Emplead estrategias de ahorro
Otro aspecto fundamental de llevar las finanzas en pareja tiene que ver con la gestión de emergencias y momentos de crisis. Habrá épocas en que los lujos podrían dar paso a soluciones más prácticas. Cambiar el auto que consume mucho, el plan de cable o ciertos electrodomésticos debe estar contemplado.
También resulta esencial tener un plan financiero que incluya una cuenta de ahorros, pólizas y documentos relacionados con imprevistos. Las reuniones para hablar sobre las finanzas sirven para establecer metas u objetivos de cara al ahorro para viajar, tener hijos, comprar una casa y cualquier otro proyecto conjunto.
Considerad aumentar vuestro patrimonio
Considerado otro tema delicado por sus implicaciones a futuro, construir un patrimonio entre 2 es mucho más sencillo si ambos trabajan, ya sea de forma independiente con empleos separados o conjunta en un mismo proyecto o negocio. Cuanto mayores ingresos puedan obtenerse en la unidad familiar, más facilidad para resolver los problemas financieros.
Buscar formas de inversión que generen rentabilidad, siempre siendo conscientes de los riesgos, puede ser otra forma de obtener más recursos.
Aprended juntos sobre finanzas
Además de ser un apoyo confiable mutuo para mejorar sus finanzas, no podéis dejar de aprender juntos. Una gestión adecuada del hogar sirve para fortalecer los vínculos afectivos. Para ello, contáis con libros, seminarios, talleres y nuestros consejos puntuales sobre este tema.
Dentro de este aspecto, los proyectos individuales y compartidos requieren una planificación bien estructurada.
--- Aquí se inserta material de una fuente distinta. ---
(** * Auto Patrol Manager: a shallow embedding of the planning engine

    The development follows [src/auto-patrol-manager.js].  The plugin keeps
    one mutable [Plan] object and a mutable [Settings] object; here every
    pass takes the parts of the plan it reads and returns the parts it
    writes.

    Representation choices:
    - a JavaScript [Set] is a duplicate-free list in insertion order
      ([set_add] appends, [set_delete] removes), because several loops
      iterate over sets and the iteration order decides tie-breaks;
    - a JavaScript [Map] or object used as a dictionary is a [gmap];
    - the key string [x + "," + y] of [key(x,y)] is the pair [(x,y)]
      (the decimal rendering is injective on pairs of integers);
    - arrays are lists read with [!!!]; node ids handed around by the
      engine are always indices of [Plan.nodes] (they come from
      [nodes.map(n => n.id)]), so a read never leaves the array on a plan
      built by [buildPathGraph]; outside the array JavaScript would yield
      [undefined] and throw on the next member access, where the model
      reads the default value;
    - the literal [1e9] is the integer [INF];
    - [Math.round(a/b)] and [Math.ceil(a/b)] on non-negative integers are
      the exact integer roundings;
    - [while] loops whose termination is not structural carry a fuel
      argument and return [None] when it runs out; the totality lemmas
      show that the fuel supplied by the callers is always enough. *)

From stdpp Require Import base gmap list strings.
From Stdlib Require Import ZArith Lia Ascii.
(** * MrSauce (Anime Sauce Finder): the search core of [script.js]

    A shallow embedding of the parts of [class AnimeSauceFinder] that carry
    the search logic: the result cache ([searchCache], a JS [Map]), the
    retry loop of [performSearch], the periodic [cleanupCache], file
    validation ([isValidImageFile], [assessImageQuality]) and the ranking
    done by [displayResults].

    Conventions of the embedding.
    - JS integers (timestamps of [Date.now()], file sizes, HTTP statuses)
      are [Z]; JS numbers that are not integers (similarities, delays,
      response times, quality scores) are rationals [Q], every finite
      binary64 number being one.  The rounding of binary64 arithmetic is
      [binary64]; it is applied where a property depends on it, in the
      backoff delay and in the displayed percentage, and left out of the
      running average of the response time and of the quality score.
    - A JS [Map] is an association list in insertion order with one entry
      per key, as the iteration order of [Map.prototype.entries] requires.
    - What the browser supplies (the clock, [fetch], [Math.random], the
      digest of [crypto.subtle]) is an explicit environment [Env]; the
      mutable fields of the controller are an explicit [State] that every
      operation threads through. *)

From Stdlib Require Import List ZArith QArith Qabs String Ascii Bool Lia Lqa.
From Stdlib Require Import Permutation Sorted DecimalString.
From Stdlib Require DecimalPos DecimalZ.
From Stdlib Require Import Qround Qpower.
Import ListNotations.

Local Open Scope Z_scope.

(** ** JS [Map] with string keys *)

Module JsMap.

Definition t (V : Type) : Type := list (string * V).

Definition empty {V} : t V := [].

(** [Map.prototype.get]: [undefined] is [None]. *)
Fixpoint get {V} (m : t V) (k : string) : option V :=
  match m with
  | [] => None
  | (k', v) :: m' => if String.eqb k' k then Some v else get m' k
  end.

(** [Map.prototype.set]: an existing key keeps its place in the
    iteration order and takes the new value; a new key goes last. *)
Fixpoint set {V} (m : t V) (k : string) (v : V) : t V :=
  match m with
  | [] => [(k, v)]
  | (k', v') :: m' =>
      if String.eqb k' k then (k, v) :: m' else (k', v') :: set m' k v
  end.

(** [Map.prototype.delete]. *)
Definition delete {V} (m : t V) (k : string) : t V :=
  filter (fun kv => negb (String.eqb (fst kv) k)) m.

(** [Map.prototype.size]. *)
Definition size {V} (m : t V) : Z := Z.of_nat (List.length m).

(** [Array.from(map.entries())]. *)
Definition entries {V} (m : t V) : list (string * V) := m.

Definition keys {V} (m : t V) : list string := map fst m.

(** One entry per key, as a boolean. *)
Fixpoint wf {V} (m : t V) : bool :=
  match m with
  | [] => true
  | (k, _) :: m' => negb (existsb (String.eqb k) (keys m')) && wf m'
  end.

End JsMap.

(** ** [Array.prototype.sort], [slice], [filter]

    [Array.prototype.sort] is stable: elements the comparator does not
    separate keep their relative order.  [Array_sort] takes the predicate
    [leb a b], true when [compareFn(a, b) <= 0]. *)

Section ArraySort.

Context {A : Type} (leb : A -> A -> bool).

Fixpoint sort_insert (x : A) (l : list A) : list A :=
  match l with
  | [] => [x]
  | y :: l' => if leb x y then x :: y :: l' else y :: sort_insert x l'
  end.

Fixpoint Array_sort (l : list A) : list A :=
  match l with
  | [] => []
  | x :: l' => sort_insert x (Array_sort l')
  end.

End ArraySort.

(** [array.slice(0, n)] for an integer [n]: a negative [n] counts from
    the end. *)
Definition Array_slice0 {A} (l : list A) (n : Z) : list A :=
  if n <? 0 then firstn (List.length l - Z.to_nat (- n))%nat l
  else firstn (Z.to_nat n) l.

(** ** Data of the search core *)

(** A JS exception value: only [name] and [message] are ever inspected. *)
Record JsError : Type := mkError { name : string; message : string }.

(** [new Error(msg)]. *)
Definition Error (msg : string) : JsError := mkError "Error" msg.

(** The outcome of awaiting a promise. *)
Inductive Settled (A : Type) : Type :=
| Fulfilled (a : A)
| Rejected (e : JsError).
Arguments Fulfilled {A} a.
Arguments Rejected {A} e.

(** One match of the recognition service. *)
Record RawMatch : Type := mkMatch {
  similarity : Q;
  filename : string;
  episode : option Z
}.

(** The value stored under a cache key (script.js, lines 972-976). *)
Record CacheEntry : Type := mkEntry {
  data : list RawMatch;
  timestamp : Z;
  responseTime : Q
}.

(** A [File] as far as the core reads it. *)
Record File : Type := mkFile {
  fileName : string;
  fileType : string;
  fileSize : Z
}.

(** What [data.error] and [data.result] read on a parsed body other than
    [null]: an optional [error] string and an optional [result] array.  A
    missing field reads as [undefined], here [None]; so do both fields of
    a body that is a number, a string, a boolean or an array. *)
Record ApiData : Type := mkData {
  error : option string;
  result : option (list RawMatch)
}.

(** The parsed JSON body: [null], on which every property read throws a
    [TypeError], or any other value. *)
Inductive JsonBody : Type :=
| JsonNull
| JsonValue (d : ApiData).

(** The [TypeError] of [data.error] for [data === null]. *)
Definition nullPropertyError : JsError :=
  mkError "TypeError" "Cannot read properties of null (reading 'error')".

(** A [Response]: its status line and what [response.json()] settles
    to. *)
Record Response : Type := mkResponse {
  status : Z;
  statusText : string;
  json : Settled JsonBody
}.

(** [response.ok]. *)
Definition ok (r : Response) : bool := (200 <=? status r) && (status r <=? 299).

(** Truthiness of [data.error]: [undefined] and the empty string are
    falsy. *)
Definition truthy (v : option string) : bool :=
  match v with
  | Some s => negb (String.eqb s "")
  | None => false
  end.

(** [this.metrics], the fields [performSearch] writes. *)
Record Metrics : Type := mkMetrics {
  cacheHits : Z;
  cacheMisses : Z;
  avgResponseTime : Q
}.

(** What a call does to the outside world, in order. *)
Inductive Effect : Type :=
| EffFetch (n : nat)       (* the [n]-th call of [fetch] *)
| EffSleep (ms : Q).       (* [await this.sleep(ms)] *)

(** What the browser supplies.  The streams are indexed by the number of
    earlier calls of the same primitive. *)
Record Env : Type := mkEnv {
  subtleDigest : File -> Settled (list Z); (* arrayBuffer + crypto.subtle.digest *)
  dateNow : nat -> Z;                      (* Date.now() *)
  fetchOutcome : nat -> Settled Response;  (* fetch(...) *)
  requestTime : nat -> Q;                  (* requestEnd - requestStart *)
  mathRandom : nat -> Q                    (* Math.random() *)
}.

(** The mutable fields of the controller the search core touches, and
    the counters and log of its calls to the environment. *)
Record State : Type := mkState {
  currentFile : option File;
  urlInput : option string;          (* [this.urlInput.value]; [None]: no element *)
  searchCache : JsMap.t CacheEntry;
  metrics : Metrics;
  clockReads : nat;
  fetchCalls : nat;
  randomCalls : nat;
  effects : list Effect
}.

Definition with_cache (s : State) (c : JsMap.t CacheEntry) : State :=
  mkState (currentFile s) (urlInput s) c (metrics s)
          (clockReads s) (fetchCalls s) (randomCalls s) (effects s).

Definition with_metrics (s : State) (m : Metrics) : State :=
  mkState (currentFile s) (urlInput s) (searchCache s) m
          (clockReads s) (fetchCalls s) (randomCalls s) (effects s).

(** [Date.now()]. *)
Definition Date_now (env : Env) (s : State) : Z * State :=
  (dateNow env (clockReads s),
   mkState (currentFile s) (urlInput s) (searchCache s) (metrics s)
           (S (clockReads s)) (fetchCalls s) (randomCalls s) (effects s)).

(** [Math.random()]. *)
Definition Math_random (env : Env) (s : State) : Q * State :=
  (mathRandom env (randomCalls s),
   mkState (currentFile s) (urlInput s) (searchCache s) (metrics s)
           (clockReads s) (fetchCalls s) (S (randomCalls s)) (effects s)).

(** [await fetch(searchUrl, ...)] together with the two readings of
    [performance.now()] around it. *)
Definition fetch (env : Env) (s : State) : Settled Response * Q * State :=
  (fetchOutcome env (fetchCalls s), requestTime env (fetchCalls s),
   mkState (currentFile s) (urlInput s) (searchCache s) (metrics s)
           (clockReads s) (S (fetchCalls s)) (randomCalls s)
           (effects s ++ [EffFetch (fetchCalls s)])).

(** [await this.sleep(ms)] (script.js, line 1538). *)
Definition sleep (ms : Q) (s : State) : State :=
  mkState (currentFile s) (urlInput s) (searchCache s) (metrics s)
          (clockReads s) (fetchCalls s) (randomCalls s)
          (effects s ++ [EffSleep ms]).

(** ** Constants of the constructor (script.js, lines 76-82) *)

Definition CACHE_EXPIRY : Z := 3600000.
Definition MAX_FILE_SIZE : Z := 25 * 1024 * 1024.
Definition SUPPORTED_FORMATS : list string :=
  ["image/jpeg"; "image/jpg"; "image/png";
   "image/gif"; "image/webp"; "image/bmp"; "image/avif"]%string.
Definition IMAGE_QUALITY_THRESHOLD : Q := 8 # 10.

(** ** Cache keys (script.js, lines 1503-1521) *)

(** [`${n}`] for an integer. *)
Definition Z_to_string (z : Z) : string := NilZero.string_of_int (Z.to_int z).

Definition hex_digit (d : Z) : ascii :=
  if d <? 10 then ascii_of_nat (Z.to_nat (48 + d))
  else ascii_of_nat (Z.to_nat (87 + d)).

(** [b.toString(16).padStart(2, '0')] for a byte. *)
Definition hex_byte (b : Z) : string :=
  String (hex_digit (b / 16)) (String (hex_digit (b mod 16)) EmptyString).

Definition hashFile (env : Env) (file : File) : Settled string :=
  match subtleDigest env file with
  | Rejected e => Rejected e
  | Fulfilled hashArray => Fulfilled (String.concat "" (map hex_byte hashArray))
  end.

Definition generateCacheKey (env : Env) (s : State) : Settled string :=
  match currentFile s with
  | Some file =>
      match hashFile env file with
      | Rejected e => Rejected e
      | Fulfilled hash =>
          Fulfilled ("file_" ++ hash ++ "_" ++ Z_to_string (fileSize file))%string
      end
  | None =>
      match urlInput s with
      | Some v =>
          if negb (String.eqb v "") then Fulfilled ("url_" ++ v)%string
          else Fulfilled "unknown"%string
      | None => Fulfilled "unknown"%string
      end
  end.

(** ** Binary64 arithmetic *)

(** The nearest integer, ties to the even one. *)
Definition roundHalfEven (x : Q) : Z :=
  let f := Qfloor x in
  match (x - inject_Z f ?= 1 # 2)%Q with
  | Lt => f
  | Gt => f + 1
  | Eq => if Z.even f then f else f + 1
  end.

(** The exponent [e] with [2^e <= |x| < 2^(e+1)], for [x] other than 0. *)
Definition binade (x : Q) : Z :=
  let e0 := Z.log2 (Z.abs (Qnum x)) - Z.log2 (Zpos (Qden x)) in
  if Qle_bool (2 ^ e0) (Qabs x) then e0 else e0 - 1.

(** The spacing of the binary64 numbers around [x]: 53 significant bits,
    and the spacing of the subnormal numbers below [2^-1022]. *)
Definition ulp (x : Q) : Q := (2 ^ (Z.max (binade x) (-1022) - 52))%Q.

(** The binary64 number nearest to [x], ties to the even significand: the
    result of every arithmetic operation of JS on the exact result [x].
    Overflow to [Infinity], which starts at [2^1024], is left out. *)
Definition binary64 (x : Q) : Q :=
  if Qeq_bool x 0 then 0%Q
  else (inject_Z (roundHalfEven (x / ulp x)) * ulp x)%Q.

(** ** [performSearch] (script.js, lines 926-1000) *)

Definition maxRetries : nat := 3.

(** How an async function ends: [return results], falling off the end
    ([undefined]), or [throw]. *)
Inductive Completion : Type :=
| Return (results : list RawMatch)
| ReturnUndefined
| Throw (e : JsError).

(** The cache write of lines 971-977: only a non-empty result array is
    stored. *)
Definition cacheWrite (cache : JsMap.t CacheEntry) (cacheKey : string)
    (results : list RawMatch) (now : Z) (rt : Q) : JsMap.t CacheEntry :=
  if (0 <? Z.of_nat (List.length results)) then
    JsMap.set cache cacheKey (mkEntry results now rt)
  else cache.

(** The body of the [try] block, lines 943-982. *)
Definition attemptOnce (env : Env) (cacheKey : string) (s : State)
  : Settled (list RawMatch) * State :=
  let '(outcome, rt, s1) := fetch env s in
  match outcome with
  | Rejected e => (Rejected e, s1)
  | Fulfilled response =>
      if negb (ok response) then
        (Rejected (Error ("API request failed: " ++ Z_to_string (status response)
                          ++ " " ++ statusText response)%string), s1)
      else
        match json response with
        | Rejected e => (Rejected e, s1)
        | Fulfilled JsonNull => (Rejected nullPropertyError, s1)
        | Fulfilled (JsonValue d) =>
            if truthy (error d) then
              (Rejected (Error (match error d with Some m => m | None => "" end)), s1)
            else
              let results := match result d with Some r => r | None => [] end in
              let s2 :=
                if (0 <? Z.of_nat (List.length results)) then
                  let '(now, s') := Date_now env s1 in
                  with_cache s' (cacheWrite (searchCache s') cacheKey results now rt)
                else s1 in
              let m := metrics s2 in
              let s3 := with_metrics s2
                          (mkMetrics (cacheHits m) (cacheMisses m)
                                     ((avgResponseTime m + rt) / 2)%Q) in
              (Fulfilled results, s3)
        end
  end.
Lemma eval_shift_scale (r x : Z) (p : list Z) :
  forall prev, eval (shift_scale r prev p) x = prev + (x - r) * eval p x.
Proof.
  induction p as [|c p IH]; intros prev.
  - cbn. lia.
  - cbn [shift_scale eval fold_right]. fold (eval (shift_scale r c p) x).
    fold (eval p x). rewrite IH. ring.
Qed.

(** One step multiplies the polynomial by (x - r). *)
Lemma eval_times_linear (r x : Z) (p : list Z) :
  eval (times_linear r p) x = (x - r) * eval p x.
Proof. rewrite times_linear_shift_scale, eval_shift_scale. ring. Qed.

Lemma eval_expansion (roots p : list Z) (x : Z) :
  eval (expansion roots p) x = linear_factors roots x * eval p x.
Proof.
  revert p. induction roots as [|r roots IH]; intros p.
  - cbn [expansion fold_left linear_factors fold_right]. lia.
  - cbn [expansion fold_left]. fold (expansion roots (times_linear r p)).
    rewrite IH, eval_times_linear.
    cbn [linear_factors fold_right]. fold (linear_factors roots x). ring.
Qed.

Lemma linear_factors_root (roots : list Z) (r : Z) :
  r ∈ roots -> linear_factors roots r = 0.
Proof.
  induction 1 as [r roots|r r' roots _ IH];
    cbn [linear_factors fold_right]; fold (linear_factors roots r).
  - lia.
  - rewrite IH. lia.
Qed.
(** C1, amended: whatever the wrapped function rejects with is never an
    instance of a cockatiel class.  Without a fallback, when the composed
    pipeline rejects with [x], the error raised is [BulkheadRejectedError] for
    a bulkhead rejection and [TimeoutError] for a cancellation; when no retry
    is configured it is [x] itself, unwrapped, for any other error whose
    message does not contain "retry".  What is raised after the attempts of a
    retry configuration is not part of this statement. *)
Theorem raised_error_kinds (timeoutExecutor : Z -> list Event -> IPolicy)
    (random : nat -> N) (fn : nat -> Outcome) (options : ResilienceOptions)
    (s s' : State) (e : JsError) :
  withResilience timeoutExecutor random fn options s = (Rejected e, s') ->
  instanceofCockatielBulkheadRejectedError e = false
  /\ instanceofCockatielTimeoutError e = false
  /\ (forall x s1,
      isUndefined (fallback options) = true ->
      composePolicies (policies timeoutExecutor random options)
        (executeWithTracking fn) (startCall s) = (Rejected x, s1) ->
      (instanceofCockatielBulkheadRejectedError x = true ->
       e = BulkheadRejectedError (configuredMaxQueue options)
             (configuredMaxQueue options))
      /\ (instanceofCockatielTimeoutError x = true ->
          e = TimeoutError (timeout options ?? TIMEOUT_DEFAULT))
      /\ (retry options = None ->
          instanceofCockatielBulkheadRejectedError x = false ->
          instanceofCockatielTimeoutError x = false ->
          instanceofError x && JsString.includes (message x) "retry" = false ->
          e = x)).
Proof.
  unfold withResilience.
  set (policy := composePolicies (policies timeoutExecutor random options)).
  intros W.
  destruct (wrapped_rejection_transformed fn options policy s s' e W) as (y & ->).
  split; [apply transform_not_cockatiel|].
  split; [apply transform_not_cockatiel|].
  intros x s1 U H.
  rewrite (wrapped_rejected_no_fallback fn options policy s s1 x U H) in W.
  cbv zeta in W. injection W as W _. rewrite <- W. clear W.
  split; [|split].
  - intros B. destruct x; try discriminate B.
    apply transform_bulkhead_fixed.
  - intros T. destruct x; try discriminate T.
    apply transform_timeout_fixed.
  - intros _ B T R.
    rewrite (transform_passthrough x (callErrorConfig options) B T R).
    apply transform_passthrough; assumption.
Qed.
Estad atentos a vuestras necesidades, aspiraciones y expectativas forma la base de la confianza. Por vuestro bien, nunca hagáis promesas que no tenéis intención de cumplir.
Ciertamente, llevar las finanzas en pareja es una de las labores más arduas debido a todas sus implicaciones. Son pocos los noviazgos o matrimonios que se sientan a discutir este tema con franqueza. Lo esencial es hablarlo sin temor, apoyarse mutuamente y nutrir su experiencia con ejemplos de quienes conocen el tema.